* THE INPUT
%%
(** * mongo-tools: the streaming transfer engine of [src/utils/mongo-client.ts]

    A shallow embedding of the [MongoClient] wrapper class: connection
    life cycle, catalogue queries, and the four transfers (same-cluster
    clone, cross-cluster clone, export to a directory, import from a
    directory), followed by the properties the specification states
    about them.

    The MongoDB driver, the file system and the JSON codecs are external
    to the repository.  The driver is modelled after the in-memory test
    double of [src/utils/mongo-client.test.ts] (one such store per
    cluster URI; a call fails only when its cluster is out of reach), the
    file system as a table of directories, and the codecs as an
    interface ([Codec]) whose laws appear as explicit hypotheses wherever
    a theorem needs them.  Counts are natural numbers, strings are byte
    strings, and time is not modelled.

    Layout: the model of the code; a reference codec for the examples;
    the vocabulary of the statements; sample worlds taken from the test
    suite; the code around the engine (the interactive operations, the
    cluster registry, the table cells); the properties, each claim under
    its own heading, then further properties of the same code. *)

From Stdlib Require Import String Ascii List ZArith NArith Arith Lia DecimalString.
From stdpp Require Import base tactics decidable option list strings.

Local Open Scope string_scope.
Local Open Scope list_scope.
Local Open Scope nat_scope.

(** ** JavaScript objects as insertion-ordered association lists

    A JS object keeps its string keys in insertion order; assigning to an
    existing key updates in place, assigning to a new key appends.
    [Object.keys] is the list of keys in that order. *)

Section AList.
Context {K V : Type} `{EqDecision K}.

Fixpoint alist_get (k : K) (m : list (K * V)) : option V :=
  match m with
  | [] => None
  | (k', v) :: m' => if decide (k = k') then Some v else alist_get k m'
  end.

Fixpoint alist_set (k : K) (v : V) (m : list (K * V)) : list (K * V) :=
  match m with
  | [] => [(k, v)]
  | (k', v') :: m' =>
      if decide (k = k') then (k, v) :: m' else (k', v') :: alist_set k v m'
  end.

Definition alist_keys (m : list (K * V)) : list K := map fst m.
End AList.

(** ** Documents *)

#[local] Set Warnings "-register-all".

Inductive Json : Type :=
| JNull
| JBool (b : bool)
| JNum (n : Z)
| JStr (s : string)
| JArr (items : list Json)
| JObj (fields : list (string * Json)).

(** [Document] of the driver: a field-name to value mapping.  An index
    descriptor ([IndexDescription]) is a document too. *)
Definition Document : Type := list (string * Json).

(** ** Errors *)

Inductive Exn : Type :=
| Error (message : string)                 (* [new Error(message)] of this module *)
| MongoServerSelectionError (uri : string) (* the driver could not reach the cluster *)
| MongoParseError (uri : string)           (* the driver does not accept the connection string *)
| SystemError (code path : string)         (* a failing [fs] call *)
| SyntaxError (text : string).             (* [JSON.parse] / [EJSON.parse] *)

(** The two errors the module raises itself (lines 26 and 174). *)
Definition NotConnected : Exn := Error "Not connected to a cluster.".
Definition SourceNotFound (inDir : string) : Exn :=
  Error ("Directory not found: " +:+ inDir).

Inductive Res (A : Type) : Type :=
| Ok (a : A)
| Throw (e : Exn).
Arguments Ok {A} a.
Arguments Throw {A} e.

(** ** The driver test double (one store per cluster)

    Field for field the [state] object of the test file; the mock keys
    its three per-collection tables by the string [`${dbName}.${colName}`],
    here the pair (database names hold no dot, so the string determines
    the pair).  The mock also registers an empty database the first time
    [db(name)] is called; only [listDatabases] could tell, and that
    registration is left out. *)

Definition Key : Type := string * string.

Record MockState : Type := mkMock {
  dbs : list (string * list (string * list Document));
  colIndexes : list (Key * list Document);
  insertBatches : list (Key * list (list Document));
  createdIndexes : list (Key * list (list Document))
}.

Definition emptyMock : MockState := mkMock [] [] [] [].

(** The descriptor [indexes()] reports when no index set was configured. *)
Definition implicitIndex : Document :=
  [("v", JNum 2); ("name", JStr "_id_"); ("key", JObj [("_id", JNum 1)])].

Definition mock_collections (dbName : string) (s : MockState) : list (string * list Document) :=
  default [] (alist_get dbName (dbs s)).

(** [find()]: a snapshot of the collection's documents. *)
Definition mock_find (dbName colName : string) (s : MockState) : list Document :=
  default [] (alist_get colName (mock_collections dbName s)).

Definition mock_insertMany (dbName colName : string) (batch : list Document)
    (s : MockState) : MockState :=
  mkMock
    (alist_set dbName
       (alist_set colName (mock_find dbName colName s ++ batch) (mock_collections dbName s))
       (dbs s))
    (colIndexes s)
    (alist_set (dbName, colName)
       (default [] (alist_get (dbName, colName) (insertBatches s)) ++ [batch])
       (insertBatches s))
    (createdIndexes s).

Definition mock_countDocuments (dbName colName : string) (s : MockState) : nat :=
  length (mock_find dbName colName s).

Definition mock_indexes (dbName colName : string) (s : MockState) : list Document :=
  default [implicitIndex] (alist_get (dbName, colName) (colIndexes s)).

Definition mock_createIndexes (dbName colName : string) (specs : list Document)
    (s : MockState) : MockState :=
  mkMock (dbs s) (colIndexes s) (insertBatches s)
    (alist_set (dbName, colName)
       (default [] (alist_get (dbName, colName) (createdIndexes s)) ++ [specs])
       (createdIndexes s)).

Definition mock_listCollections (dbName : string) (s : MockState) : list string :=
  alist_keys (mock_collections dbName s).

Definition mock_dropDatabase (dbName : string) (s : MockState) : MockState :=
  mkMock (alist_set dbName [] (dbs s)) (colIndexes s) (insertBatches s) (createdIndexes s).

Definition mock_listDatabases (s : MockState) : list (string * N) :=
  map (fun name => (name, 0%N)) (alist_keys (dbs s)).

(** ** File system

    A path names either a regular file or a directory; a directory maps
    entry names to file contents, in listing order.  [join(dir, name)] is
    the entry [name] of the directory [dir]. *)

Inductive FsNode : Type :=
| File (content : string)
| Dir (entries : list (string * string)).

(** ** The world: clusters by URI, the file system, and the record of
    progress callbacks made so far. *)

Record World : Type := mkWorld {
  clusters : list (string * MockState);
  fs : list (string * FsNode);
  progress : list (string * nat * nat)
}.

Definition set_clusters (c : list (string * MockState)) (w : World) : World :=
  mkWorld c (fs w) (progress w).
Definition set_fs (f : list (string * FsNode)) (w : World) : World :=
  mkWorld (clusters w) f (progress w).

(** ** Computations: state passing with exceptions.  A thrown exception
    keeps the effects made before it (nothing is rolled back). *)

Definition M (A : Type) : Type := World -> Res A * World.

Definition ret {A} (a : A) : M A := fun w => (Ok a, w).
Definition throw {A} (e : Exn) : M A := fun w => (Throw e, w).
Definition bind {A B} (m : M A) (k : A -> M B) : M B :=
  fun w => match m w with
           | (Ok a, w') => k a w'
           | (Throw e, w') => (Throw e, w')
           end.

Declare Scope js_scope.
Delimit Scope js_scope with js.
Notation "'let*' x ':=' m 'in' k" := (bind m (fun x => k))
  (at level 10, x pattern, m at level 100, k at level 200) : js_scope.
Notation "m ';;' k" := (bind m (fun _ => k))
  (at level 100, k at level 200, right associativity) : js_scope.
Local Open Scope js_scope.

(** [for (let i = 0; i < xs.length; i++)] with the loop-carried locals [s];
    also [for await (const x of xs)] (index unused). *)
Fixpoint for_loop {A St} (body : nat -> A -> St -> M St) (i : nat) (xs : list A) (s : St) : M St :=
  match xs with
  | [] => ret s
  | x :: xs' => let* s' := body i x s in for_loop body (S i) xs' s'
  end.
(** * minspritz: the Spritz sponge of src/minspritz.c, embedded in Rocq

    The C program keeps one [struct minspritz_s] and passes a pointer to it
    through every function.  Here each C function becomes a Rocq function
    from the old contents of the struct to the new ones (explicit state
    passing); a function that also returns a byte or a buffer returns a pair.

    Every [uint8_t] is a [Z]; the truncation that C performs when an [int]
    result is assigned to a [uint8_t] lvalue is the explicit [u8].  The array
    [S] is a [list Z], read with [rd] and written with [wr]. *)

From Stdlib Require Import ZArith Lia List Ascii.
From stdpp Require Import base tactics option list list_numbers.

Local Open Scope Z_scope.

(** ** Constants and macros *)

(** [#define N 256] *)
Definition N : Z := 256.

(** [#define LOW(b) (b&0x0f)] *)
Definition LOW (b : Z) : Z := Z.land b 15.

(** [#define HIGH(b) ((b>>4)&0x0f)] *)
Definition HIGH (b : Z) : Z := Z.land (Z.shiftr b 4) 15.

(** Conversion of an [int] value to [uint8_t] on assignment. *)
Definition u8 (x : Z) : Z := x mod 256.

(** ** Arrays

    [rd l p] is the C expression [l[p]] and [wr l p x] the assignment
    [l[p] = x].  An access outside the array is undefined behaviour in C; the
    model reads 0 and writes nothing there.  The functions below index [S],
    of 256 cells, modulo 256, by a byte, or by 128 plus a nibble; the input
    and output arrays come with their lengths. *)

Definition rd (l : list Z) (p : Z) : Z := default 0 (l !! Z.to_nat p).

Definition wr (l : list Z) (p : Z) (x : Z) : list Z := <[Z.to_nat p := x]> l.

(** The three statements [temp = l[p]; l[p] = l[p']; l[p'] = temp]. *)
Definition swap (l : list Z) (p p' : Z) : list Z :=
  let temp := rd l p in
  let l := wr l p (rd l p') in
  wr l p' temp.

(** [l'] is [l] with the contents of the cells [p] and [p'] exchanged and
    every other cell as it was. *)
Definition exchanged (l l' : list Z) (p p' : Z) : Prop :=
  length l' = length l /\
  forall c, 0 <= c < Z.of_nat (length l) ->
    rd l' c = if decide (c = p') then rd l p
              else if decide (c = p) then rd l p' else rd l c.
(** * nwbwidgets: the grouping, ordering and alignment core behind the
      raster and PSTH widgets ([nwbwidgets/misc.py])

    The development embeds the Python code shallowly.

    - A table cell is a [cell]: a number, a string, the float NaN, or a
      nested sequence.  Python floats and ints are idealised as exact
      rationals in canonical form ([Qc]), so that Python's [==] on numbers
      is Leibniz equality; rounding is outside the model.
    - Python exceptions are the constructors of [exn]; a computation that
      may raise has type [result A].
    - The calls into matplotlib are recorded, in program order, in a log of
      [draw] commands threaded by the [plt] monad.
    - [group_and_sort], [infer_categorical_columns],
      [align_by_time_intervals] and [compute_smoothed_firing_rate] belong to
      other modules of the package ([utils/dynamictable.py],
      [utils/units.py], [analysis/spikes.py]).  The functions of [misc.py]
      take them through the class [Imports]; the models that the
      specification gives of them are marked as such. *)

From Stdlib Require Import ZArith QArith Qcanon String Bool Arith Lia Lqa.
From Stdlib Require Import List Permutation Sorted.
Import ListNotations.

Local Open Scope string_scope.
Local Open Scope list_scope.
Local Open Scope nat_scope.

(** ** Numbers *)

Module Num.

(** An integer as a canonical rational. *)
Definition of_Z (z : Z) : Qc := Q2Qc (inject_Z z).
Definition of_nat (n : nat) : Qc := of_Z (Z.of_nat n).

(** [x == y] and [x <= y] on Python numbers. *)
Definition eqb (x y : Qc) : bool := Qeq_bool x y.
Definition leb (x y : Qc) : bool := Qle_bool x y.

Fixpoint list_eqb (xs ys : list Qc) : bool :=
  match xs, ys with
  | [], [] => true
  | x :: xs', y :: ys' => eqb x y && list_eqb xs' ys'
  | _, _ => false
  end.

End Num.

(** ** Cells, exceptions and the error monad *)

(** A value held in a table column.  [Seq] is a nested (iterable) cell such
    as a spike train; strings count as scalars. *)
Inductive cell : Type :=
| Num (q : Qc)
| Str (s : string)
| NaN
| Seq (ts : list Qc).

Definition Int (z : Z) : cell := Num (Num.of_Z z).

Definition isnan (c : cell) : bool :=
  match c with NaN => true | _ => false end.

(** Python's [a == b] on cells; NaN is equal to nothing, itself included. *)
Definition cell_eqb (a b : cell) : bool :=
  match a, b with
  | Num x, Num y => Num.eqb x y
  | Str s, Str t => String.eqb s t
  | Seq xs, Seq ys => Num.list_eqb xs ys
  | _, _ => false
  end.

(** The order used for sorting.  Numbers and strings compare as in Python;
    a numpy array has a single dtype, so the order across kinds is only
    there to make the comparison total: numbers, strings, sequences, and
    NaN last, where numpy's sort puts it. *)
Definition cell_rank (c : cell) : nat :=
  match c with Num _ => 0 | Str _ => 1 | Seq _ => 2 | NaN => 3 end.

Definition cell_leb (a b : cell) : bool :=
  match a, b with
  | Num x, Num y => Num.leb x y
  | Str s, Str t => String.leb s t
  | _, _ => cell_rank a <=? cell_rank b
  end.

Inductive exn : Type :=
| KeyError (key : string)
| IndexError
| ValueError (msg : string)
| TypeError
| AttributeError (attr : string)
| UnboundLocalError (var : string)
| ZeroDivisionError
| InvalidInput
| TraitError.

Inductive result (A : Type) : Type :=
| Ok (a : A)
| Raise (e : exn).
Arguments Ok {A} a.
Arguments Raise {A} e.

Definition rbind {A B} (r : result A) (k : A -> result B) : result B :=
  match r with
  | Ok a => k a
  | Raise e => Raise e
  end.

Declare Scope result_scope.
Delimit Scope result_scope with result.
Notation "x <- r ;; k" := (rbind r (fun x => k))
  (at level 61, r at next level, right associativity) : result_scope.
Notation "' p <- r ;; k" := (rbind r (fun x => match x with p => k end))
  (at level 61, p pattern, r at next level, right associativity) : result_scope.

Fixpoint mapM {A B} (f : A -> result B) (xs : list A) : result (list B) :=
  match xs with
  | [] => Ok []
  | x :: xs' =>
      (y <- f x ;; ys <- mapM f xs' ;; Ok (y :: ys))%result
  end.

(** The distinct values of an array in order of first appearance: a value
    joins [acc] when none of the values already there equals it. *)
Fixpoint distinct_from (acc : list cell) (vs : list cell) : list cell :=
  match vs with
  | [] => acc
  | v :: vs' =>
      distinct_from (if existsb (fun l => cell_eqb l v) acc then acc else acc ++ [v]) vs'
  end.

Definition distinct (vs : list cell) : list cell := distinct_from [] vs.

(** ** Indexing in the style of numpy *)

(** [xs[i]]: [IndexError] past the end. *)
Definition getitem {A} (xs : list A) (i : nat) : result A :=
  match nth_error xs i with
  | Some x => Ok x
  | None => Raise IndexError
  end.

(** [xs[idx]] for an array of indices. *)
Definition take {A} (xs : list A) (idx : list nat) : result (list A) :=
  mapM (getitem xs) idx.

(** [np.arange(a, b)]. *)
Definition arange (a b : nat) : list nat := seq a (b - a).

(** [xs[start:stop]]. *)
Definition slice {A} (start stop : nat) (xs : list A) : list A :=
  firstn (stop - start) (skipn start xs).

(** ** Tables, units and the file that holds them *)

(** A [DynamicTable]: the row ids, and the named columns in declared order. *)
Record DynamicTable : Type := {
  id : list Z;
  columns : list (string * list cell)
}.

(** [len(table)]. *)
Definition len (t : DynamicTable) : nat := length (id t).

Definition colnames (t : DynamicTable) : list string := map fst (columns t).

(** [name in table]. *)
Definition contains (t : DynamicTable) (name : string) : bool :=
  existsb (String.eqb name) (colnames t).

(** [table[name][:]]: the values of a column, [KeyError] when there is none. *)
Definition column (t : DynamicTable) (name : string) : result (list cell) :=
  match find (fun c => String.eqb name (fst c)) (columns t) with
  | Some c => Ok (snd c)
  | None => Raise (KeyError name)
  end.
%%
* WHAT NEEDS TO BE DONE
Could you repeat exactly the lines above from the line with "distinct_from (if existsb" up to and including the line with "firstn (stop - start) (skipn start xs).", and only those?

* SOLUTION TO THIS PROBLEM
      distinct_from (if existsb (fun l => cell_eqb l v) acc then acc else acc ++ [v]) vs'
  end.

Definition distinct (vs : list cell) : list cell := distinct_from [] vs.

(** ** Indexing in the style of numpy *)

(** [xs[i]]: [IndexError] past the end. *)
Definition getitem {A} (xs : list A) (i : nat) : result A :=
  match nth_error xs i with
  | Some x => Ok x
  | None => Raise IndexError
  end.

(** [xs[idx]] for an array of indices. *)
Definition take {A} (xs : list A) (idx : list nat) : result (list A) :=
  mapM (getitem xs) idx.

(** [np.arange(a, b)]. *)
Definition arange (a b : nat) : list nat := seq a (b - a).

(** [xs[start:stop]]. *)
Definition slice {A} (start stop : nat) (xs : list A) : list A :=
  firstn (stop - start) (skipn start xs).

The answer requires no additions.